▸ EXERCISE OBJECTIVE
Among the records below, which lines contain the string "IdNumber"? Report them.

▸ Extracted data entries
******************************

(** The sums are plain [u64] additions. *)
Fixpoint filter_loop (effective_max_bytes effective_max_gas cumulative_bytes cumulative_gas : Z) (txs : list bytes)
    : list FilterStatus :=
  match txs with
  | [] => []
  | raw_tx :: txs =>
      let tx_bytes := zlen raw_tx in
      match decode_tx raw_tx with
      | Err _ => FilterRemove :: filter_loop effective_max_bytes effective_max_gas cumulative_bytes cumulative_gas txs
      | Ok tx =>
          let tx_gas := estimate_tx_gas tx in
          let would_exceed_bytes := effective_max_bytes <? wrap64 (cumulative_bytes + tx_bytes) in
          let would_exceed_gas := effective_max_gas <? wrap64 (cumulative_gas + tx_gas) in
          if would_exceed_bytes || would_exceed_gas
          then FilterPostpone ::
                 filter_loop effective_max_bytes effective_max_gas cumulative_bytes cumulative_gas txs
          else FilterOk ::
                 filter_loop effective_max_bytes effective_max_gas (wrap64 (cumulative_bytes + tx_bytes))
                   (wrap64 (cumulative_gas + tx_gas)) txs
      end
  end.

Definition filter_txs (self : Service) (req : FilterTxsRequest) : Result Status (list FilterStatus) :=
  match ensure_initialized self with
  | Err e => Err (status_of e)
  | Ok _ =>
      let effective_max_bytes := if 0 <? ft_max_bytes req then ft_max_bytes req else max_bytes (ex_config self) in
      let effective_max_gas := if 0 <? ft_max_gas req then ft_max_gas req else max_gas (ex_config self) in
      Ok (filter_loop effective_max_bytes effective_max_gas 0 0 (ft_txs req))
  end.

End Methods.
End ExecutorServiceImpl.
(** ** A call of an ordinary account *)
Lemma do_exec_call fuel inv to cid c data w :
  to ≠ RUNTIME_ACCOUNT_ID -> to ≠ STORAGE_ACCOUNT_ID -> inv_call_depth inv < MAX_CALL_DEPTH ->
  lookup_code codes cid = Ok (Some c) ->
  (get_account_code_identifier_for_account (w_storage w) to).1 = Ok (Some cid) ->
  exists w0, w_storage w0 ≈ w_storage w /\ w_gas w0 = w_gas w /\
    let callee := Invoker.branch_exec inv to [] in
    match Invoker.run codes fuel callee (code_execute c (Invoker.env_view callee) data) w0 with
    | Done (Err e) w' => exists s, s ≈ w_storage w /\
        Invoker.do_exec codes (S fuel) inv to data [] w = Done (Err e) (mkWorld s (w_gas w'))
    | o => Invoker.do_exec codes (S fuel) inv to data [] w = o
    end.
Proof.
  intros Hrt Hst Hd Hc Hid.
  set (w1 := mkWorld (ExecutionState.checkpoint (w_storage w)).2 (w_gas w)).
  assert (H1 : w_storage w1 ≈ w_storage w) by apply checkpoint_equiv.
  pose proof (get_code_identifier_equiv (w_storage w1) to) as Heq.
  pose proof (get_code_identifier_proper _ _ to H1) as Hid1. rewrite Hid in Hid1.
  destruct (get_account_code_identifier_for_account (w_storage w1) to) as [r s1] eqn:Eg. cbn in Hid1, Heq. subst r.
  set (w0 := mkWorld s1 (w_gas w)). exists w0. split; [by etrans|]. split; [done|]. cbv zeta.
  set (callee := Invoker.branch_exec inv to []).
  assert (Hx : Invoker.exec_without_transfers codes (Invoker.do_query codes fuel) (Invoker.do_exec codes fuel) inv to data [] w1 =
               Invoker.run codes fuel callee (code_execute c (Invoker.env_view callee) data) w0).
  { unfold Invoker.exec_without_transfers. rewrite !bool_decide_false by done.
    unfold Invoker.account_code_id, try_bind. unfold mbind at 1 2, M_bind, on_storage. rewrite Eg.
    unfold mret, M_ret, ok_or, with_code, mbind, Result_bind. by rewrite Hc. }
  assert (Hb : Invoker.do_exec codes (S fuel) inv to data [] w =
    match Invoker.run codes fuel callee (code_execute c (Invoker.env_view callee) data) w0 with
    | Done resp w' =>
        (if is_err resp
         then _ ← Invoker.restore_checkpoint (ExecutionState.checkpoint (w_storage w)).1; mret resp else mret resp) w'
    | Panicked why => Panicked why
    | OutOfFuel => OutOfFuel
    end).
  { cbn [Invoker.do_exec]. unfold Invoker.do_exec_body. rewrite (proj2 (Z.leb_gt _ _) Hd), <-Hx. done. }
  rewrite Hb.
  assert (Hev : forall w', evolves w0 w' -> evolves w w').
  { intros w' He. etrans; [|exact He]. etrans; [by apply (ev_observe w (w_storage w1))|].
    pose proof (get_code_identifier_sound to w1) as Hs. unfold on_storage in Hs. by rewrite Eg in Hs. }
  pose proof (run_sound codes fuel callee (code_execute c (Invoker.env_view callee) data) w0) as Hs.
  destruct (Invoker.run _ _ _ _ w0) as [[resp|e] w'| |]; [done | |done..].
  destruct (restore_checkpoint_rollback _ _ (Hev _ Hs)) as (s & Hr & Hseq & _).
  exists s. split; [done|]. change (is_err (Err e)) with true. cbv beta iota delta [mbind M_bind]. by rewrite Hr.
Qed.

******************************

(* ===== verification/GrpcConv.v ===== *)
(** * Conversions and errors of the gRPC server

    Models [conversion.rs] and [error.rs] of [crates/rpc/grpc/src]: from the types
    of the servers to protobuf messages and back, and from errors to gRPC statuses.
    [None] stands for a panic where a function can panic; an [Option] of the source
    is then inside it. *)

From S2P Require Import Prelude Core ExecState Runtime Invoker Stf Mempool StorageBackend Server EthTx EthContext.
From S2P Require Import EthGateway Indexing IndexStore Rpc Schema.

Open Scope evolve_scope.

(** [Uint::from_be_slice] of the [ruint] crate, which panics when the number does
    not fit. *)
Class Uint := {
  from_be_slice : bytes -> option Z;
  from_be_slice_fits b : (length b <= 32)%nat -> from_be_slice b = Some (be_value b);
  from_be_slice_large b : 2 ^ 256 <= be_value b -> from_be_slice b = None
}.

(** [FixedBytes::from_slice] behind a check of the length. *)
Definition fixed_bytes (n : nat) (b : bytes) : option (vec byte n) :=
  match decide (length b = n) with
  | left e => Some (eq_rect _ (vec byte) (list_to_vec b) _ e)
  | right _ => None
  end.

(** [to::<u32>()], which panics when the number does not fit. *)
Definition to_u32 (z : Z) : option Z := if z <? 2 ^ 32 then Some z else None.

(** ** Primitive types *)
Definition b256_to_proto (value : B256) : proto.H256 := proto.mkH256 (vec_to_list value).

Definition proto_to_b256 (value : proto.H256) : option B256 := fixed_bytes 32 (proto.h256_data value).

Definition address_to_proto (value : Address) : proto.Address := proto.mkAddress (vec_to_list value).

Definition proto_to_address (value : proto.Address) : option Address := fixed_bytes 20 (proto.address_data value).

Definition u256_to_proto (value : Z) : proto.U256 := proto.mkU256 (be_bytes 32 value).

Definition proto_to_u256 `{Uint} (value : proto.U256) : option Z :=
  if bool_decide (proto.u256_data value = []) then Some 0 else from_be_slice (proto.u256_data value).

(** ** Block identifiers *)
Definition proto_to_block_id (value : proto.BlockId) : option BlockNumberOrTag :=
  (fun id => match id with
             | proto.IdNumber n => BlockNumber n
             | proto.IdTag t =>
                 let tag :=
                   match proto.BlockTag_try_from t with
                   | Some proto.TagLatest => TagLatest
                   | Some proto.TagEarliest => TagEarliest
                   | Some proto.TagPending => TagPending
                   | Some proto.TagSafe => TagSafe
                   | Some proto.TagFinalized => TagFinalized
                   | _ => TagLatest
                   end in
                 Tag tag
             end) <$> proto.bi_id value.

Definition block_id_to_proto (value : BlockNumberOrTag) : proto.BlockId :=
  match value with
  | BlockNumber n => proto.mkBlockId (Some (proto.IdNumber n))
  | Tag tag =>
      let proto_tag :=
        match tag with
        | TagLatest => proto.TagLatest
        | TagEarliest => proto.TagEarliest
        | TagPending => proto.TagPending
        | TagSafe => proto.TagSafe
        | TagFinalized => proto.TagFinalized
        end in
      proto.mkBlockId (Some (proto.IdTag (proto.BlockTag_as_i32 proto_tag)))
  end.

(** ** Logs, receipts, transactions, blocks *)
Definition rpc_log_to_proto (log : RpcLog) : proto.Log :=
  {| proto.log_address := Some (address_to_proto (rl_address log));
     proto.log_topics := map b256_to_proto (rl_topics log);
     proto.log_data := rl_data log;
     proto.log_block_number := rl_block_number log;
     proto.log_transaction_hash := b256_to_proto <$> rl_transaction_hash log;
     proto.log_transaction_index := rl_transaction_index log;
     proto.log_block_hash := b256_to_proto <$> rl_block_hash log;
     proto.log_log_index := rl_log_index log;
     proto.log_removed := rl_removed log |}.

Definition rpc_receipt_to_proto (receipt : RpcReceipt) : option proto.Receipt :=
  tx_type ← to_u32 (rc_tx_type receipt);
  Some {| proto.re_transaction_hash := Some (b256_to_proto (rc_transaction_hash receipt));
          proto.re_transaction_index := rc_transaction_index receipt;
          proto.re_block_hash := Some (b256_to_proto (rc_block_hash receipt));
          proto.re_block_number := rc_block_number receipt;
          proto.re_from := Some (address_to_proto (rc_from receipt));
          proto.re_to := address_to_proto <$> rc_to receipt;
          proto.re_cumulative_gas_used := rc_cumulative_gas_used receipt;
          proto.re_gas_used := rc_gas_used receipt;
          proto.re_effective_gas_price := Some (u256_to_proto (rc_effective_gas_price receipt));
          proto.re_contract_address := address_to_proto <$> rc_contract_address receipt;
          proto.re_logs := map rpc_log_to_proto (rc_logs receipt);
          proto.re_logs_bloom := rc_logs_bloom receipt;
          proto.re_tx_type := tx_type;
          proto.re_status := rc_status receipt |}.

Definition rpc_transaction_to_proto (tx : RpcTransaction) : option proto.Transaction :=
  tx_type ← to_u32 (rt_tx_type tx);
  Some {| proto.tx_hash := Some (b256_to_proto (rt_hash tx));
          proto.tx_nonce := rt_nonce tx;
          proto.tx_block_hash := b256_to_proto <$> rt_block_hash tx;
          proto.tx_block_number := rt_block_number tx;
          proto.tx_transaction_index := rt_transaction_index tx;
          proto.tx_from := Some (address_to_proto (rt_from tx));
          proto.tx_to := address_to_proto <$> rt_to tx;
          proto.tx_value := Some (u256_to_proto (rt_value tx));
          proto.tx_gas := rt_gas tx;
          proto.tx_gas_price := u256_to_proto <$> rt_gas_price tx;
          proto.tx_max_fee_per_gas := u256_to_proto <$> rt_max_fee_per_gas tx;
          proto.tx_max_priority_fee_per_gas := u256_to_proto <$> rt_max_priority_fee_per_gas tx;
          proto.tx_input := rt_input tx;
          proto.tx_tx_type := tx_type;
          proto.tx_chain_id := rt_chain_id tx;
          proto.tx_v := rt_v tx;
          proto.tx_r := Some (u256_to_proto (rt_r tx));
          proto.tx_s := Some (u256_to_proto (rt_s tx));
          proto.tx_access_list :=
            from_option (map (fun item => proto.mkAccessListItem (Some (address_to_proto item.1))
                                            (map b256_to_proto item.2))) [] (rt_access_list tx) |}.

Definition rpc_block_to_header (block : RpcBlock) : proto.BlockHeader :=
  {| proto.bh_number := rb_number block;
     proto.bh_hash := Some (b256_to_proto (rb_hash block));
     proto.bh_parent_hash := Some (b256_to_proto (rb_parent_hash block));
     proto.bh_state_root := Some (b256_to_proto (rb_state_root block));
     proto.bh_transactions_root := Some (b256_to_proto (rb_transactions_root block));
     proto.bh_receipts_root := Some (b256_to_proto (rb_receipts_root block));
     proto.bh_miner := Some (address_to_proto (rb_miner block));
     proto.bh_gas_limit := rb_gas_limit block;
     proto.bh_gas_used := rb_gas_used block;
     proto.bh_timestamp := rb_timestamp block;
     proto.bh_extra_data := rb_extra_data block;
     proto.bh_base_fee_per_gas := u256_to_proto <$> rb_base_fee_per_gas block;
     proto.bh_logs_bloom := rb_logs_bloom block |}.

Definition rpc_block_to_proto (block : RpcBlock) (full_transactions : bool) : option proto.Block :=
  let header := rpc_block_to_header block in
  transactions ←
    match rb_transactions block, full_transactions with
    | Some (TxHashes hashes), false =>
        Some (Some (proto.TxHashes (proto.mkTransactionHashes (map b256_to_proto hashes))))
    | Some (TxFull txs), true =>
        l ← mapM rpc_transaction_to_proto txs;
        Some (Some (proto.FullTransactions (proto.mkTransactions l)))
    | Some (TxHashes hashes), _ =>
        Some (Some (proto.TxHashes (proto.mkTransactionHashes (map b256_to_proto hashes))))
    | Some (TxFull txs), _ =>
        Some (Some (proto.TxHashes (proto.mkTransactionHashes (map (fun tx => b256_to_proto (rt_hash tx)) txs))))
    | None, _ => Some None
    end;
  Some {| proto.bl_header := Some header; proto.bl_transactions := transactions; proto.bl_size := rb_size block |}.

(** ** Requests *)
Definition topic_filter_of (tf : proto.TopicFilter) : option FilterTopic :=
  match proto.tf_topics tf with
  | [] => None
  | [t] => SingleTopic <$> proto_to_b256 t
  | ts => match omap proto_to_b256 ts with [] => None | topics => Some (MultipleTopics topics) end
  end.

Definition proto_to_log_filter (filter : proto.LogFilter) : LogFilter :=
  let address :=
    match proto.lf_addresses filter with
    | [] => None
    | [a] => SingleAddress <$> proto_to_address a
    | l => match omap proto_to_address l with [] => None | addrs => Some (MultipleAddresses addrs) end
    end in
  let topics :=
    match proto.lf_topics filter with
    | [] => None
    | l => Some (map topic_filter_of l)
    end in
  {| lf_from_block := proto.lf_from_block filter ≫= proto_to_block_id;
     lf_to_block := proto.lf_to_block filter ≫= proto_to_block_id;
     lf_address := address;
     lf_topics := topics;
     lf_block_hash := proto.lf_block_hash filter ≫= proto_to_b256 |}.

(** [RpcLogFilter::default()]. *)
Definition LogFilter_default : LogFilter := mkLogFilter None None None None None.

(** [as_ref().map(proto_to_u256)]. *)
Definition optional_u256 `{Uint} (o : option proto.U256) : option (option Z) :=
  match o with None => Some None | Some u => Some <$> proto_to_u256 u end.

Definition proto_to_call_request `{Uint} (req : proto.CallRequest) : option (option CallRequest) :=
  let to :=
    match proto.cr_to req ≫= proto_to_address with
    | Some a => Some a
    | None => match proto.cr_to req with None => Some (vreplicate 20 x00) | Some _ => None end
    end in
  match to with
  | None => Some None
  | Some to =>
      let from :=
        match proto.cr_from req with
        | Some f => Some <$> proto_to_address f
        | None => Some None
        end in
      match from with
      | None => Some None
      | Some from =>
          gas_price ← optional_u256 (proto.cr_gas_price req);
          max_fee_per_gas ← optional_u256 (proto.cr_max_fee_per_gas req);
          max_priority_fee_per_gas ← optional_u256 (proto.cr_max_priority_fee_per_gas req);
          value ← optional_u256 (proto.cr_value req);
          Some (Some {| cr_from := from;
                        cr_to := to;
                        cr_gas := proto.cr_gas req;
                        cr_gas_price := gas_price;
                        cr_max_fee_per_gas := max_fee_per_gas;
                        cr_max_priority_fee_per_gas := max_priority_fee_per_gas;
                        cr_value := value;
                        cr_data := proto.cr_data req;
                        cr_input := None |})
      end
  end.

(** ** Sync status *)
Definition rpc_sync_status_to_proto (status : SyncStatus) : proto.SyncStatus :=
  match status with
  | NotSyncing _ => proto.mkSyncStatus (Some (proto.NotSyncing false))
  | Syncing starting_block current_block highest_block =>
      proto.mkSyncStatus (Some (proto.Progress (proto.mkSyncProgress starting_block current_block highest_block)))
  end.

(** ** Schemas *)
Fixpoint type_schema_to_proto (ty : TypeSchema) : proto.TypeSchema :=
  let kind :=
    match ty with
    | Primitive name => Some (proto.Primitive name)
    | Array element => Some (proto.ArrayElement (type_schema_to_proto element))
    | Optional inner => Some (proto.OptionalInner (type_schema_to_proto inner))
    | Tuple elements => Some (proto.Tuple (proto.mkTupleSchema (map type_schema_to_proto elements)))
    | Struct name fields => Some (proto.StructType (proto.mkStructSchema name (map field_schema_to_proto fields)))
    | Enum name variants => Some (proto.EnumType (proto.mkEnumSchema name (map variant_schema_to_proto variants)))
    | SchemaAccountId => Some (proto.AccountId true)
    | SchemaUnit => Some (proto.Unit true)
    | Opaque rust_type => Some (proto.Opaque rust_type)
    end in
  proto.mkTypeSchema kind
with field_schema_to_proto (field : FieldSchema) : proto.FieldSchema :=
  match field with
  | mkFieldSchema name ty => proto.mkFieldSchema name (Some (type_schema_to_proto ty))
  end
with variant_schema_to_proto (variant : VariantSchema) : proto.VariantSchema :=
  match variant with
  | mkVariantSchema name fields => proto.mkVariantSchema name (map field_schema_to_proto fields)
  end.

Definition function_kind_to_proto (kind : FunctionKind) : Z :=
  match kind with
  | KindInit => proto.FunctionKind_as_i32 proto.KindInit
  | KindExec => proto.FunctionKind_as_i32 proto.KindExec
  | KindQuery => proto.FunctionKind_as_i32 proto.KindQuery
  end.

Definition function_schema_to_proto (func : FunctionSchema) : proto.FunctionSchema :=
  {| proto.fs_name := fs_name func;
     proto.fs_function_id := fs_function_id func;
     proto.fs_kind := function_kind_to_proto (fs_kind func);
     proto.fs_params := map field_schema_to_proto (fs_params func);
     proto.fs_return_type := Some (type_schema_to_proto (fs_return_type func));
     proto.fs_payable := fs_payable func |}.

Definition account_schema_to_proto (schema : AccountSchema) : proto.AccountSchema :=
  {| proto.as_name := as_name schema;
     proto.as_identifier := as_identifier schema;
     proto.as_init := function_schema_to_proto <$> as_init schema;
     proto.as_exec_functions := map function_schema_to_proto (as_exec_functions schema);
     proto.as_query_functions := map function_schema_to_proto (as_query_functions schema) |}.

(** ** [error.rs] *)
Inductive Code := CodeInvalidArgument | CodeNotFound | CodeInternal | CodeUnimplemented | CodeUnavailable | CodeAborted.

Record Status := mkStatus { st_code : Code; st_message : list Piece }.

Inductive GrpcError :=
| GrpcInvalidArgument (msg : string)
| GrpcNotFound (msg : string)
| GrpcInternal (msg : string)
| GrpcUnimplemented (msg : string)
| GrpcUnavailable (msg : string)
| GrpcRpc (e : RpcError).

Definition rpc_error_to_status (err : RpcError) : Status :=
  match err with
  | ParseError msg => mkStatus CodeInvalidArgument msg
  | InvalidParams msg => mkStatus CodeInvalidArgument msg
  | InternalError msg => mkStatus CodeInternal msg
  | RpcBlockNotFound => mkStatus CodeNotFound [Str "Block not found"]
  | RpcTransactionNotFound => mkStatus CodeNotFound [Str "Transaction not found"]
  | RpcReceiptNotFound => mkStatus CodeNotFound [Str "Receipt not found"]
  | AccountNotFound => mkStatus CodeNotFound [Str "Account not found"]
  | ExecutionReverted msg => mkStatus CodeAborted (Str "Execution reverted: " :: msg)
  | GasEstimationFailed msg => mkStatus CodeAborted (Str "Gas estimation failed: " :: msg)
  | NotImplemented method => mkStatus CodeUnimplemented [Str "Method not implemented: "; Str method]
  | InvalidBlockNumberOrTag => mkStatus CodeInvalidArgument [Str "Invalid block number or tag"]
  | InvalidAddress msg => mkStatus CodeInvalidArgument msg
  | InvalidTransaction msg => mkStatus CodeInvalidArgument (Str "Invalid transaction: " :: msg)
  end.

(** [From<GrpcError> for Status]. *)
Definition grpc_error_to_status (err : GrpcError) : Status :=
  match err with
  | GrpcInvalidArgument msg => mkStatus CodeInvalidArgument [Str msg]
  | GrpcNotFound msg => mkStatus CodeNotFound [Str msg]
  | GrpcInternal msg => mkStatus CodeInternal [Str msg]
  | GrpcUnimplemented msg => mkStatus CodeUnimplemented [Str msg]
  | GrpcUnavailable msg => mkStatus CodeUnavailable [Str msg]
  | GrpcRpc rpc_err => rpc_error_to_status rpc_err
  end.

******************************

▸ WRITTEN ANSWER
             | proto.IdNumber n => BlockNumber n
  | BlockNumber n => proto.mkBlockId (Some (proto.IdNumber n))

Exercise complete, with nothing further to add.